Acquired through the Regional Group Buy. This is only for my second or third purple-ish tea. Still very new to me. I evaluated this tea as best as I could, and I tried to be as concrete in identifying the flavors I was smelling and tasting. I decided to first brew half the sample in a gaiwan and then then other half in an infuser mug.
120ml. No rinse. Steeping times: 30 seconds, 10, 20, 40, 60, 90; 2 minutes, 3, 5, 8, 12.

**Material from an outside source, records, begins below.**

(** A block of the log and a home block are read. *)
Lemma bread_pair lb h d0 d1 :
  cache pid f l A ∅ -> h <> lb -> A !! lb = None ->
  (S (size A) < bhead)%nat \/ (size A < bhead)%nat /\ h ∈ dom A ->
  (forall rc d, A !! h = Some (rc, d) -> rc < 900) ->
  fs_blocks f !! lb = Some d0 -> fs_blocks f !! h = Some d1 ->
  exists b1 b2 f1 f', bread ROOTDEV lb (s ⊕ f) = Ret b1 (s ⊕ f1)
    /\ bread ROOTDEV h (s ⊕ f1) = Ret b2 (s ⊕ f') /\ b2 <> b1 /\ same_disk f f'
    /\ cache pid f' l (<[h := one_more A h d1]> (<[lb := (1, d0)]> A))
         (<[b2 := h]> (<[b1 := lb]> ∅)).
Proof.
  intros Hc Hne HAl Hroom Hrc Hd0 Hd1.
  destruct (bread_run pid s Hcalm Hfuel f l A ∅ lb d0) as (b1 & f1 & E1 & S1 & _ & C1); try done.
  { left. lia. } { intros ?? E. congruence. }
  unfold one_more in C1. rewrite HAl in C1.
  destruct (bread_run pid s Hcalm Hfuel f1 l (<[lb := (1, d0)]> A) (<[b1 := lb]> ∅) h d1)
    as (b2 & f2 & E2 & S2 & Hb2 & C2); try done.
  { by rewrite (same_blocks _ _ S1). }
  { intros b Hb. apply lookup_insert_Some in Hb as [[_ Hb]|[_ Hb]]; [by apply Hne|done]. }
  { rewrite map_size_insert_None by done. rewrite dom_insert_L, elem_of_union. tauto. }
  { intros ?? E. simplify_map_eq. apply Hrc in E. lia. }
  assert (Hb12 : b2 <> b1) by (intros ->; by rewrite lookup_insert_eq in Hb2).
  exists b1, b2, f1, f2.
  split_and!; [done..|by apply (same_disk_trans _ f1)|].
  unfold one_more in *. by rewrite lookup_insert_ne in C2 by done.
Qed.
(* ===== verification/FsSpec.v ===== *)
(** * What a file holds

    The content of an inode as a list of bytes, and [readi()] and [dirlookup()] of
    [src/kernel/fs.c] in terms of it. The blocks of the disk are seen through the
    buffer cache of [BioSpec]. *)

From S2P Require Import Prelude Bytes Params FsTypes Machine Spinlock ProcCore Mem Kstring Pres PresVm Services.
From S2P Require Import Proc FsCore Sleeplock Calm Bio Lru BioSpec Log LogSpec Fs Dir.

(** ** The bytes of a file

    [rd] gives the contents of the blocks. *)

(** The block with block [fbn] of the file: what [bmap] finds. *)
Definition block_addr (rd : Z -> list Z) (addrs : list Z) (fbn : Z) : Z :=
  if fbn <? NDIRECT then default 0 (addrs !! Z.to_nat fbn)
  else le_at 4 (4 * (fbn - NDIRECT)) (rd (default 0 (addrs !! Z.to_nat NDIRECT))).

Definition file_byte (rd : Z -> list Z) (addrs : list Z) (i : Z) : Z :=
  default 0 (rd (block_addr rd addrs (i / BSIZE)) !! Z.to_nat (i mod BSIZE)).

(** [n] bytes from offset [off]. *)
Definition file_bytes (rd : Z -> list Z) (addrs : list Z) (off n : Z) : list Z :=
  file_byte rd addrs <$> seqZ off n.

(** Blocks in the cache are newer than on the disk. *)
Definition view (f : fsst) (A : blocks_in_use) (bn : Z) : list Z :=
  match A !! bn with Some (_, d) => d | None => default zero_block (fs_blocks f !! bn) end.

(** The blocks of the first [size] bytes of the file are allocated. *)
Record mapped (D : image) (rd : Z -> list Z) (addrs : list Z) (size : Z) : Prop := {
  mp_size : size <= MAXFILE * BSIZE;
  mp_addrs : Z.of_nat (length addrs) = NDIRECT + 1;
  mp_block fbn : 0 <= fbn -> fbn * BSIZE < size ->
    block_addr rd addrs fbn <> 0 /\ is_Some (D !! block_addr rd addrs fbn)
    /\ Z.of_nat (length (rd (block_addr rd addrs fbn))) = BSIZE;
  mp_indirect a : NDIRECT * BSIZE < size -> addrs !! Z.to_nat NDIRECT = Some a ->
    a <> 0 /\ is_Some (D !! a);
}.

Lemma length_file_bytes rd addrs off n : length (file_bytes rd addrs off n) = Z.to_nat n.
Proof. unfold file_bytes. by rewrite length_fmap, length_seqZ. Qed.

Lemma file_bytes_app rd addrs off n m :
  0 <= n -> 0 <= m ->
  file_bytes rd addrs off (n + m) = file_bytes rd addrs off n ++ file_bytes rd addrs (off + n) m.
Proof. intros. unfold file_bytes. by rewrite seqZ_app, fmap_app by lia. Qed.

Lemma file_bytes_ext rd rd' addrs off n :
  (forall bn, rd bn = rd' bn) -> file_bytes rd addrs off n = file_bytes rd' addrs off n.
Proof.
  intros Hrd. unfold file_bytes. apply list_fmap_ext. intros i z _.
  unfold file_byte, block_addr. by rewrite !Hrd.
Qed.

(** The part of the file in one block. *)
Lemma file_bytes_block rd addrs off m :
  0 <= off -> 0 <= m -> off mod BSIZE + m <= BSIZE ->
  Z.of_nat (length (rd (block_addr rd addrs (off / BSIZE)))) = BSIZE ->
  slice (Z.to_nat (off mod BSIZE)) (Z.to_nat m) (rd (block_addr rd addrs (off / BSIZE)))
  = file_bytes rd addrs off m.
Proof.
  intros Hoff Hm Hfit Hlen. pose proof (Z.mod_pos_bound off BSIZE eq_refl) as Hmod.
  apply list_eq. intros i. unfold file_bytes. rewrite lookup_slice, list_lookup_fmap.
  case_decide as Hi.
  - rewrite lookup_seqZ_lt by lia. simpl. unfold file_byte.
    assert (E : (off + Z.of_nat i) / BSIZE = off / BSIZE /\ (off + Z.of_nat i) mod BSIZE = off mod BSIZE + Z.of_nat i).
    { pose proof (Z.div_mod off BSIZE). unfold BSIZE in *.
      split; [symmetry; apply (Z.div_unique _ _ _ (off mod 1024 + Z.of_nat i))
             |symmetry; apply (Z.mod_unique _ _ (off / 1024))]; lia. }
    destruct E as [-> ->].
    destruct (lookup_lt_is_Some_2 (rd (block_addr rd addrs (off / BSIZE))) (Z.to_nat (off mod BSIZE) + i))
      as [c Hc]; [unfold BSIZE in *; lia|].
    replace (Z.to_nat (off mod BSIZE + Z.of_nat i)) with (Z.to_nat (off mod BSIZE) + i)%nat by lia.
    by rewrite Hc.
  - rewrite lookup_seqZ_ge by lia. done.
Qed.

(** ** Reading blocks *)

Section reading.
Context `{Fuel} (pid : Z) (s : kstate) (Hcalm : calm pid s) (Hfuel : (0 < fuel)%nat).
Context (A : blocks_in_use) (Hroom : (size A < bhead)%nat).
Context (Hrc : forall bn rc d, A !! bn = Some (rc, d) -> rc < 900).

Lemma same_disk_refl f : same_disk f f.
Proof using Type. by destruct f. Qed.

Lemma same_view f f' : same_disk f f' -> view f' A = view f A.
Proof using Type. intros Hs. unfold view. by rewrite (same_blocks _ _ Hs). Qed.

Lemma same_inodes f f' : same_disk f f' -> fs_inodes f' = fs_inodes f.
Proof using Type. by intros [-> _]. Qed.

Lemma get_inode_run f ip x :
  fs_inodes f !! ip = Some x -> get_inode ip (s ⊕ f) = Ret x (s ⊕ f).
Proof using Type. intros Hx. unfold get_inode, fetch. simpl. by rewrite Hx. Qed.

I had difficulty discerning specific notes in the dry leaf aroma. I wrote: sweet, cloves, grain-like, Cheerios. I let the leaf rest in the pre-heated bowl and smelled an entirely different aroma: tart berries, particularly blackberries and gooseberries. The wet leaf aroma is combination of the previous, smelling of pies made with tart berries, and of Cheerios.
The gongfu method produces a liquor the color of rose quartz. The body is medium, and the texture creamy, and the aftertaste consistently sweet. The tasting portion starts off sour – literally. At the second and third, the tart berries stay in the front of my mouth while the Cheerios note rests in the back. The fourth and fifth infusions are more grainy than sweet/tart. From the sixth infusion to the end, the liquor tastes sweet with a note of chard, the grain having disappeared entirely.
I found steeping the leaf Western method more favorable. This leaf is meant to be steeped this way. Steeping times: 3 minutes, 5, 10.
Two days later, I had an easier time picking out what I was smelling in the aromas. Dry: rhubarb, gooseberries, gooseberry pie. Wet: same notes, but the sweet- and tartness are stronger. I can’t tell what the liquor color is because the inside of the mug is blue. This time, the body is fuller. The first cup, at first taste, has a bitter grass notes, underneath of which is plum. As I continue to drink, the tea becomes more flavorful. The bitterness disappears, the sweetness completely takes over, and the delightfully fruity aftertaste lasts for minutes. The second and third cups taste lighter and not as flavorful, but are just as sweet, with no bitterness at all.
Additionally, I couldn’t find anything off-putting about this tea. Preparing Purple Leaf Tea the gongfu method draws it out too much. Consequently, its personality doesn’t shine through. I highly recommend to steep the leaf in an infuser mug like me or a larger pot. The leaf gives out so much more.